(* ===== verification/BitArrayVec.v ===== *)
(** * Bit arrays: refinement of a vector of bits

    Every sequence of calls has the results that it has on a plain vector of
    bits, in which an allocation takes the first free region. *)
From stdpp Require Import base list list_numbers option sets.
From S2P Require Import Prelude BitArray BitArrayProps.

Open Scope Z_scope.
Open Scope zephyr_scope.

(** ** The same calls on a vector of bits *)

Inductive ba_op :=
| BSet (i : Z) | BClear (i : Z) | BTest (i : Z) (null : bool) | BTestSet (i : Z) (null : bool) | BTestClear (i : Z) (null : bool)
| BAlloc (n : Z) (null : bool) | BFree (n o : Z) | BIsSet (n o : Z) | BIsCleared (n o : Z)
| BSetRegion (n o : Z) | BClearRegion (n o : Z) | BTestSetRegion (n o : Z) (b : bool).

(** The return value, the value stored through the pointer, and the array. *)
Definition ba_exec (ba : sys_bitarray) (op : ba_op) : option (Z * Z * sys_bitarray) :=
  match op with
  | BSet i => '(r, ba) ← sys_bitarray_set_bit ba i; Some (r, 0, ba)
  | BClear i => '(r, ba) ← sys_bitarray_clear_bit ba i; Some (r, 0, ba)
  | BTest i null => '(r, v) ← sys_bitarray_test_bit ba i null; Some (r, v, ba)
  | BTestSet i null => sys_bitarray_test_and_set_bit ba i null
  | BTestClear i null => sys_bitarray_test_and_clear_bit ba i null
  | BAlloc n null => sys_bitarray_alloc ba n null
  | BFree n o => '(r, ba) ← sys_bitarray_free ba n o; Some (r, 0, ba)
  | BIsSet n o => b ← sys_bitarray_is_region_set ba n o; Some (Z.b2z b, 0, ba)
  | BIsCleared n o => b ← sys_bitarray_is_region_cleared ba n o; Some (Z.b2z b, 0, ba)
  | BSetRegion n o => '(r, ba) ← sys_bitarray_set_region ba n o; Some (r, 0, ba)
  | BClearRegion n o => '(r, ba) ← sys_bitarray_clear_region ba n o; Some (r, 0, ba)
  | BTestSetRegion n o b => '(r, ba) ← sys_bitarray_test_and_set_region ba n o b; Some (r, 0, ba)
  end.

**EXERCISE DIRECTIONS**
In the records above, which lines hold the string "BAlloc"? Copy each one.

**WRITTEN REPLY**
| BAlloc (n : Z) (null : bool) | BFree (n o : Z) | BIsSet (n o : Z) | BIsCleared (n o : Z)
  | BAlloc n null => sys_bitarray_alloc ba n null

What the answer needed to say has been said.